Definition usb_attach_mode (params : value) : Io Outcome :=
  match control_string params "mode" true with
  | Err e => IRet (Invalid e)
  | Ok mode =>
      let mode := from_option id "" mode in
      if negb (bool_decide (mode ∈ USB_MODES))
      then IRet (Invalid "mode must be share, fast_charge or accessory") else
      match remembered_of params with
      | Err e => IRet (Invalid e)
      | Ok remembered =>
          io! r <- ubus "zwrt_bsp.typec" "list" (obj []);
          match r with
          | Err e => IRet (Failed e)
          | Ok typec =>
              if negb (bool_decide (int_field typec "cc_attch_state" = Some 1%Z))
              then IRet (Failed "nothing is plugged into the USB-C port")
              else if bool_decide (mode = "accessory") then IRet (usb_done mode false)
              else if bool_decide (mode = "share") then attach_share typec remembered
              else attach_fast_charge
          end
      end
  end.

Definition nfc (params : value) : Io Outcome :=
  match mapped params [F "enabled" "switch" true true; F "flag" "flag" false true] with
  | Err e => IRet (Invalid e)
  | Ok args =>
      io! r <- ubus "zwrt_nfc" "zwrt_nfc_wifi_set" (VObject args);
      match r with
      | Ok v => io! _ <- ubus "zwrt_nfc" "zwrt_nfc_wifi_change" (obj []); IRet (Done v)
      | Err e => IRet (Failed e)
      end
  end.

Definition apn (params : value) (method : string) (profile_required : bool) : Io Outcome :=
  mapped_call params "zwrt_apn_object" method
    [ F "profile_id" "profileId" profile_required false; F "name" "profilename" true false;
      F "apn" "wanapn" true false; F "username" "username" false false;
      F "password" "password" false false; F "auth_mode" "pppAuthMode" false true;
      F "pdp_type" "pdpType" false true; F "roaming_pdp_type" "roamingPdpType" false true ] false.

(** ** Wi-Fi *)

Definition wifi_module_args (enabled : bool) (lbd : option string) : value :=
  let mbb := [("wifi_onoff", jstr (if enabled then "1" else "0"))] in
  let mbb := match lbd with
             | Some l => if enabled && (bool_decide (l = "0") || bool_decide (l = "1"))
                         then map_insert "lbd" (jstr l) mbb else mbb
             | None => mbb
             end in
  obj [("zte_mbb", VObject mbb)].
(* ===== verification/ControlProps.v ===== *)
(** Properties of the actions of [/control]: which calls an action can make at all,
    that a refused request has changed nothing, that success of the direct-supply
    switch was read back, and what a change of the mobile-data settings writes. *)

From Stdlib Require Import ZArith NArith Lia Ascii.
From stdpp Require Import sets.
From S2P Require Import Prelude Text Json Spec Client Backend Blob Io Sms SmsProps Control.

Local Open Scope N_scope.

(** ** Calls that only read *)

Definition READS : list (string * string) :=
  [ ("uci", "get"); ("zwrt_data", "get_wwaniface"); ("zwrt_apn_object", "get_apn_at_cid");
    ("zwrt_bsp.charger", "list"); ("zwrt_bsp.typec", "list"); ("zwrt_bsp.usb", "list");
    ("zwrt_bsp.powerbank", "get"); ("zwrt_zte_mdm.api", "get_sim_info");
    ("zwrt_wms", "zte_libwms_get_sms_data"); ("zwrt_wms", "zwrt_wms_get_cmd_status");
    ("zwrt_web", "web_crt_get") ].
Definition reading (a : Act) : bool :=
  match a with
  | AUbus o m _ _ => bool_decide ((o, m) ∈ READS)
  | ASleep _ | ARandom _ | AMem => true
  | _ => false
  end.

(** ** What an action may call *)

(** The vendor's methods an action writes with. *)
Definition WRITES : list (string * (string * string)) :=
  [ ("device.reboot", ("zwrt_mc.device.manager", "device_reboot"));
    ("device.poweroff", ("zwrt_mc.device.manager", "device_poweroff"));
    ("cellular.set", ("zwrt_data", "set_wwaniface"));
    ("network.set_mode", ("zte_nwinfo_api", "nwinfo_set_netselect"));
    ("band.set_lte", ("zte_nwinfo_api", "nwinfo_set_lte_ext_band"));
    ("band.set_nr_sa", ("zte_nwinfo_api", "nwinfo_set_nrbandlock"));
    ("band.set_nr_nsa", ("zte_nwinfo_api", "nwinfo_set_nrbandlock"));
    ("cell.lock_lte", ("zte_nwinfo_api", "nwinfo_lock_lte_cell"));
    ("cell.lock_nr", ("zte_nwinfo_api", "nwinfo_lock_nr_cell"));
    ("band.reset", ("zte_nwinfo_api", "nwinfo_reset_band_cell_setting"));
    ("wifi.set_module", ("zwrt_wlan", "set"));
    ("lan.set", ("zwrt_router.api", "router_set_lan_para"));
    ("power.direct_supply.set", ("zwrt_bsp.charger", "set"));
    ("usb.set", ("zwrt_bsp.usb", "set"));
    ("usb.attach_mode", ("zwrt_bsp.typec", "set"));
    ("usb.attach_mode", ("zwrt_bsp.powerbank", "set"));
    ("nfc.set", ("zwrt_nfc", "zwrt_nfc_wifi_set"));
    ("nfc.set", ("zwrt_nfc", "zwrt_nfc_wifi_change"));
    ("apn.set_mode", ("zwrt_apn_object", "set_apn_mode"));
    ("apn.add", ("zwrt_apn_object", "add_manu_apn"));
    ("apn.modify", ("zwrt_apn_object", "modify_manu_apn"));
    ("apn.delete", ("zwrt_apn_object", "delete_manu_apn"));
    ("apn.enable", ("zwrt_apn_object", "enable_manu_apn_id"));
    ("sms.delete", ("zwrt_wms", "zwrt_wms_delete_sms"));
    ("sms.mark_read", ("zwrt_wms", "zwrt_wms_modify_tag"));
    ("sms.send_raw", ("zwrt_web", "web_http_enstr_set"));
    ("sms.send_raw", ("zwrt_zte_mdm.api", "zwrt_mdm_change_provision_session"));
    ("sms.send_raw", ("zwrt_wms", "zte_libwms_send_sms"));
    ("netselect.scan", ("zte_nwinfo_api", "nwinfo_manual_scan"));
    ("netselect.register", ("zte_nwinfo_api", "nwinfo_manual_register"));
    ("cellular.redial", ("zwrt_qcmap_cli", "set_qcliiface"));
    ("apn.set_pdp_type", ("zwrt_apn_object", "set_apn_at_cid"));
    ("apn.set_pdp_type", ("zwrt_qcmap_cli", "set_qcliiface"));
    ("wifi.apply", ("zwrt_wlan", "reload"));
    ("wifi.reload", ("zwrt_wlan", "reload")) ].

(** An option [wifi.apply] may set: one of the access points', or one of a radio
    section whose name the firmware gave. *)
Definition wifi_option (path : string) : Prop :=
  str_all uci_path_char path = true /\ path ∉ WIFI_APPLY_DEAD_KEYS
  /\ exists radios, wifi_apply_key_ok path radios = true.
(* ===== verification/Qos.v ===== *)
(** The quality of the data bearer ([rust/src/qos.rs]): the bearers named in the
    vendor's log, and the one that counts for the network the device is on. *)

From Stdlib Require Import ZArith NArith Lia Ascii Floats.SpecFloat.
From S2P Require Import Prelude Text Format Blob.

Local Open Scope N_scope.

Definition MAX_LOG_BYTES : N := 2 * 1024 * 1024.

Module Core.
Inductive core := Unknown | Eps | Nr.
#[global] Instance core_eq_dec : EqDecision core.
Proof. solve_decision. Defined.
Definition name (c : core) : string := match c with Unknown => "" | Eps => "eps" | Nr => "nr_pdu" end.
End Core.
Abbreviation Core := Core.core.

Record Query := { q_serving : option (Z * Z); q_home : option (Z * Z); q_core : Core }.
Record Values := { v_qci : Z; v_ambr_dl : string; v_ambr_ul : string; v_bearer : string; v_stale : bool }.
Definition no_values : Values := {| v_qci := 0; v_ambr_dl := ""; v_ambr_ul := ""; v_bearer := ""; v_stale := false |}.

Record Candidate := {
  cd_current : bool; cd_core : Core; cd_mcc : option Z; cd_mnc : option Z; cd_seq : N;
  cd_qci : option Z; cd_dl : option spec_float; cd_ul : option spec_float
}.
#[export] Instance candidate_rebuild : Rebuild Candidate := fun r =>
  {| cd_current := cd_current r; cd_core := cd_core r; cd_mcc := cd_mcc r; cd_mnc := cd_mnc r;
     cd_seq := cd_seq r; cd_qci := cd_qci r; cd_dl := cd_dl r; cd_ul := cd_ul r |}.
Definition no_candidate : Candidate :=
  {| cd_current := false; cd_core := Core.Unknown; cd_mcc := None; cd_mnc := None; cd_seq := 0;
     cd_qci := None; cd_dl := None; cd_ul := None |}.

Record Parsed := { candidates : list Candidate; fallback_qci : option Z }.

(** ** Numbers in a line *)

Definition digits_after_ci (s tag : string) : option Z :=
  rest ← after tag s;
  let digits := String.substring 0 6 (fst (span_while is_ascii_digit rest)) in
  if bool_decide (digits = "") then None else parse_i64 digits.

(** Up to the first digit. *)
Fixpoint to_digit (s : string) : string :=
  match s with
  | String c rest => if is_ascii_digit c then s else to_digit rest
  | EmptyString => ""
  end.
Definition integer_after_ci (s tag : string) : option Z :=
  rest ← after tag s; parse_i64 (fst (span_while is_ascii_digit (to_digit rest))).

Definition digit_or_dot (c : ascii) : bool := is_ascii_digit c || bool_decide (c = "."%char).
Definition number_after (s key : string) : option spec_float :=
  rest ← after key s; parse_f64 (fst (span_while digit_or_dot rest)).

(** ** The maximum bit rates *)

Definition positive (v : spec_float) : option spec_float := if f64_gt v (f64_of_N 0) then Some v else None.

Definition apn_ambr (s key : string) : option spec_float :=
  let base := v ← number_after s (key +:+ "="); Some (f64_div v (f64_of_N 1000)) in
  let ext := v ← number_after s (key +:+ "_ext="); positive v in
  let ext2 := v ← number_after s (key +:+ "_ext2="); positive v in
  let ext_or d := from_option id d ext in
  let zero := f64_of_N 0 in
  match ext2, base with
  | Some v, Some b =>
      if f64_gt v (f64_add b (ext_or zero)) then
        let steps := f64_div (f64_sub (f64_sub v b) (ext_or zero)) (f64_of_N 256) in
        let whole := f64_round steps in
        Some (if f64_ge whole (f64_of_N 1) && f64_lt (f64_abs (f64_sub steps whole)) (f64_lit 1 2)
              then f64_add (ext_or b) (f64_mul whole (f64_of_N 256))
              else f64_sub v b)
      else Some v
  | Some v, None => Some v
  | None, _ => match ext with Some e => Some e | None => base end
  end.

(** How many Mbps a unit is, in place of its number [scale]. *)
Definition in_mbps (suffix : string) (scale : spec_float) : option spec_float :=
  if contains suffix "gbps" then Some (f64_mul scale (f64_of_N 1000))
  else if contains suffix "mbps" then Some scale
  else if contains suffix "kbps" then Some (f64_div scale (f64_of_N 1000))
  else if contains suffix "bps" then Some (f64_div scale (f64_of_N 1000000))
  else None.
Definition session_ambr (s value_key unit_key : string) : option spec_float :=
  v ← number_after s value_key;
  unit ← after unit_key s;
  open ← after "(" unit;
  let '(token, rest) := span_while digit_or_dot open in
  scale ← parse_f64 token;
  scale ← in_mbps (to_ascii_lowercase rest) scale;
  Some (f64_mul v scale).
Definition format_mbps (v : spec_float) : string := fmt_fixed 3 v.

(** ** The bearers of the logs *)

Definition line_core (lower : string) : Core :=
  if contains lower "pdu_session_id" || contains lower "session_ambr"
     || (contains lower "dnn=" && negb (contains lower "access_point="))
  then Core.Nr else Core.Eps.
Definition data_context (lower : string) : bool :=
  negb (existsb (contains lower) ["dnn=ims"; "dnn=sos"; "dnn=emergency"; "access_point=ims"])
  && (contains lower "dnn=" || contains lower "access_point=").

(** What is kept from line to line: the bearers, the first bare QCI, and within
    one file the bearer the next lines are about and a QCI that waits for one. *)
Record Scan := {
  sc_candidates : list Candidate; sc_fallback : option Z; sc_seq : N;
  sc_context : option nat; sc_context_left : N; sc_pending : option Z; sc_pending_left : N
}.
#[export] Instance scan_rebuild : Rebuild Scan := fun r =>
  {| sc_candidates := sc_candidates r; sc_fallback := sc_fallback r; sc_seq := sc_seq r;
     sc_context := sc_context r; sc_context_left := sc_context_left r; sc_pending := sc_pending r;
     sc_pending_left := sc_pending_left r |}.

Definition same_bearer (core : Core) (mcc mnc : option Z) (c : Candidate) : bool :=
  bool_decide (cd_core c = core) && bool_decide (cd_mcc c = mcc) && bool_decide (cd_mnc c = mnc).
Fixpoint position {A} (f : A -> bool) (l : list A) : option nat :=
  match l with [] => None | x :: l => if f x then Some O else S <$> position f l end.
Definition update {A} (i : nat) (f : A -> A) (l : list A) : list A := alter f i l.

(** A line that names a data bearer: found or new, it becomes the context. *)
Definition bearer_line (current : bool) (lower : string) (st : Scan) : Scan * nat :=
  let mcc := digits_after_ci lower "mcc" in
  let mnc := digits_after_ci lower "mnc" in
  let core := line_core lower in
  let '(l, idx) :=
    match position (same_bearer core mcc mnc) (sc_candidates st) with
    | Some i => (sc_candidates st, i)
    | None => (sc_candidates st ++ [ {| cd_current := current; cd_core := core; cd_mcc := mcc; cd_mnc := mnc;
                 cd_seq := sc_seq st; cd_qci := None; cd_dl := None; cd_ul := None |} ],
               length (sc_candidates st))
    end in
  let l := update idx (fun c =>
      let c := c <| cd_current := cd_current c || current |> <| cd_seq := sc_seq st |> in
      match sc_pending st with Some q => c <| cd_qci := Some q |> | None => c end) l in
  (st <| sc_candidates := l |> <| sc_pending := None |> <| sc_context := Some idx |> <| sc_context_left := 4 |>
      <| sc_pending_left := 0 |>, idx).

Definition qci_line (lower : string) (st : Scan) : Scan :=
  if contains lower "qci" then
    match integer_after_ci lower "qci" with
    | None => st
    | Some qci =>
        let first := match sc_fallback st with Some f => Some f | None => Some qci end in
        match sc_context st, 0 <? sc_context_left st with
        | Some idx, true => st <| sc_candidates ::= update idx (fun c => c <| cd_qci := Some qci |>) |>
        | _, _ =>
            if contains lower "default bearer qci"
            then st <| sc_pending := Some qci |> <| sc_pending_left := 4 |> <| sc_fallback := first |>
            else st <| sc_fallback := first |>
        end
    end
  else st.

Definition ambr_line (lower : string) (idx : nat) (st : Scan) : Scan :=
  if contains lower "session_ambr" then
    st <| sc_candidates ::= update idx (fun c =>
            c <| cd_dl := session_ambr lower "session_ambr_dl=" "session_ambr_dl_unit=" |>
              <| cd_ul := session_ambr lower "session_ambr_ul=" "session_ambr_ul_unit=" |>) |>
  else if contains lower "apn_ambr" then
    st <| sc_candidates ::= update idx (fun c =>
            c <| cd_dl := apn_ambr lower "apn_ambr_dl" |> <| cd_ul := apn_ambr lower "apn_ambr_ul" |>) |>
  else st.

(** The context and the waiting QCI last for four lines. *)
Definition age (st : Scan) : Scan :=
  let st := st <| sc_context_left ::= fun n => saturating_sub n 1 |> in
  let st := if sc_context_left st =? 0 then st <| sc_context := None |> else st in
  let st := st <| sc_pending_left ::= fun n => saturating_sub n 1 |> in
  if sc_pending_left st =? 0 then st <| sc_pending := None |> else st.

Definition scan_line (current : bool) (st : Scan) (line : string) : Scan :=
  let st := st <| sc_seq ::= fun n => n + 1 |> in
  let lower := to_ascii_lowercase line in
  let '(st, named) :=
    if data_context lower then let '(st, idx) := bearer_line current lower st in (st, Some idx) else (st, None) in
  let st := qci_line lower st in
  let st := match named with Some idx => ambr_line lower idx st | None => st end in
  age st.

(** One file; what is about lines starts afresh. *)
Definition scan_text (st : Scan) (text : string * bool) : Scan :=
  let st := st <| sc_context := None |> <| sc_context_left := 0 |> <| sc_pending := None |> <| sc_pending_left := 0 |> in
  fold_left (scan_line text.2) (List.filter (fun l => contains l "[DATA]") (str_lines text.1)) st.

Definition collect (texts : list (string * bool)) : Parsed :=
  let st := fold_left scan_text texts
    {| sc_candidates := []; sc_fallback := None; sc_seq := 0; sc_context := None; sc_context_left := 0;
       sc_pending := None; sc_pending_left := 0 |} in
  {| candidates := sc_candidates st; fallback_qci := sc_fallback st |}.

(** ** The bearer that counts *)

Definition foreign (q : Query) (c : Candidate) : bool :=
  match q_serving q, cd_mcc c, cd_mnc c with
  | Some serving, Some m, Some n =>
      negb (bool_decide ((m, n) = serving)) && negb (bool_decide (Some (m, n) = q_home q))
  | _, _, _ => false
  end.
Definition score (q : Query) (c : Candidate) : N :=
  (if cd_current c then 1000 else 0) + (if foreign q c then 0 else 100).
(** [(score, seq)] of [a] is at most that of [b]. *)
Definition ranks_below (q : Query) (a b : Candidate) : bool :=
  (score q a <? score q b) || ((score q a =? score q b) && (cd_seq a <=? cd_seq b)).

(** [sort_by_key], which is stable. *)
Fixpoint insert_sorted (q : Query) (x : Candidate) (l : list Candidate) : list Candidate :=
  match l with
  | [] => [x]
  | y :: r => if ranks_below q x y then x :: l else y :: insert_sorted q x r
  end.
Definition sort_candidates (q : Query) (l : list Candidate) : list Candidate := foldr (insert_sorted q) [] l.

Definition or_else {A} (a b : option A) : option A := match a with Some _ => a | None => b end.
(** The gaps of the chosen bearer are filled from [c]. *)
Definition fill (s c : Candidate) : Candidate :=
  s <| cd_qci := or_else (cd_qci s) (cd_qci c) |> <| cd_dl := or_else (cd_dl s) (cd_dl c) |>
    <| cd_ul := or_else (cd_ul s) (cd_ul c) |>.

Definition select (p : Parsed) (q : Query) : Values :=
  let l := sort_candidates q (candidates p) in
  let chosen := from_option id no_candidate (list.last l) in
  let s := fold_left (fun s c => if bool_decide (cd_core c = cd_core chosen) then fill s c else s) (rev l) chosen in
  let found := negb (bool_decide (length l = O)) in
  let fallback := if negb found || bool_decide (cd_core s = Core.Eps) then fallback_qci p else None in
  {| v_qci := from_option id 0%Z (or_else (cd_qci s) fallback);
     v_ambr_dl := from_option format_mbps "" (cd_dl s);
     v_ambr_ul := from_option format_mbps "" (cd_ul s);
     v_bearer := if found then Core.name (cd_core s) else "";
     v_stale := found && negb (bool_decide (q_core q = Core.Unknown)) && negb (bool_decide (cd_core s = Core.Unknown))
                && negb (bool_decide (cd_core s = q_core q)) |}.

(** ** The logs *)

(** The end of a file, from its first whole line on, without its invalid bytes;
    [None]: it cannot be read. *)
Fixpoint drop_line (l : list N) : option (list N) :=
  match l with
  | [] => None
  | b :: l => if b =? 10 then Some l else drop_line l
  end.
Definition read_tail (file : option (list N)) : option string :=
  bytes ← file;
  let start := saturating_sub (N.of_nat (length bytes)) MAX_LOG_BYTES in
  let tail := drop (N.to_nat start) bytes in
  let tail := if 0 <? start then from_option id tail (drop_line tail) else tail in
  Some (from_utf8_lossy tail).

Definition read_logs (rotated current : option (list N)) : Parsed :=
  collect (omap (fun x : option (list N) * bool => t ← read_tail x.1; Some (t, x.2))
             [(rotated, false); (current, true)]).

(** What was parsed is used for thirty seconds; [caching] is the environment's
    [ZWRT_DATAD_CACHE]. *)
Definition REUSE_FOR_MS : N := 30000.
Definition Cache : Type := option (N * Parsed).
Definition logs (caching : bool) (now : N) (rotated current : option (list N)) (c : Cache) : Parsed * Cache :=
  match (if caching then c else None) with
  | Some (at_, p) =>
      if saturating_sub now at_ <? REUSE_FOR_MS then (p, c)
      else let p := read_logs rotated current in (p, Some (now, p))
  | None => let p := read_logs rotated current in (p, if caching then Some (now, p) else c)
  end.
Definition invalidate (c : Cache) : Cache := None.

(** An external module's log; a line without its numbers ends the search. *)
Fixpoint external_lines (lines : list string) (selected : option Values) : option Values :=
  match lines with
  | [] => selected
  | line :: lines =>
      let lower := to_ascii_lowercase line in
      if negb (contains line "[DATA]") || negb (contains lower "cid1") then external_lines lines selected
      else
        qci ← integer_after_ci lower "qci=";
        dl ← integer_after_ci lower "dl_ambr=";
        ul ← integer_after_ci lower "ul_ambr=";
        if negb ((1 <=? qci)%Z && (qci <=? 255)%Z) || (dl <? 0)%Z || (ul <? 0)%Z then external_lines lines selected
        else external_lines lines (Some {|
          v_qci := qci; v_ambr_dl := format_mbps (f64_div (f64_of_Z dl) (f64_of_N 1000));
          v_ambr_ul := format_mbps (f64_div (f64_of_Z ul) (f64_of_N 1000)); v_bearer := ""; v_stale := false |})
  end.
Definition parse_external (text : string) : option Values := external_lines (str_lines text) None.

----------------------------------------

Nothing but an exact copy of the lines from the start of the entries through the line containing "Definition apn (params" belongs in the response.

Definition usb_attach_mode (params : value) : Io Outcome :=
  match control_string params "mode" true with
  | Err e => IRet (Invalid e)
  | Ok mode =>
      let mode := from_option id "" mode in
      if negb (bool_decide (mode ∈ USB_MODES))
      then IRet (Invalid "mode must be share, fast_charge or accessory") else
      match remembered_of params with
      | Err e => IRet (Invalid e)
      | Ok remembered =>
          io! r <- ubus "zwrt_bsp.typec" "list" (obj []);
          match r with
          | Err e => IRet (Failed e)
          | Ok typec =>
              if negb (bool_decide (int_field typec "cc_attch_state" = Some 1%Z))
              then IRet (Failed "nothing is plugged into the USB-C port")
              else if bool_decide (mode = "accessory") then IRet (usb_done mode false)
              else if bool_decide (mode = "share") then attach_share typec remembered
              else attach_fast_charge
          end
      end
  end.

Definition nfc (params : value) : Io Outcome :=
  match mapped params [F "enabled" "switch" true true; F "flag" "flag" false true] with
  | Err e => IRet (Invalid e)
  | Ok args =>
      io! r <- ubus "zwrt_nfc" "zwrt_nfc_wifi_set" (VObject args);
      match r with
      | Ok v => io! _ <- ubus "zwrt_nfc" "zwrt_nfc_wifi_change" (obj []); IRet (Done v)
      | Err e => IRet (Failed e)
      end
  end.

Definition apn (params : value) (method : string) (profile_required : bool) : Io Outcome :=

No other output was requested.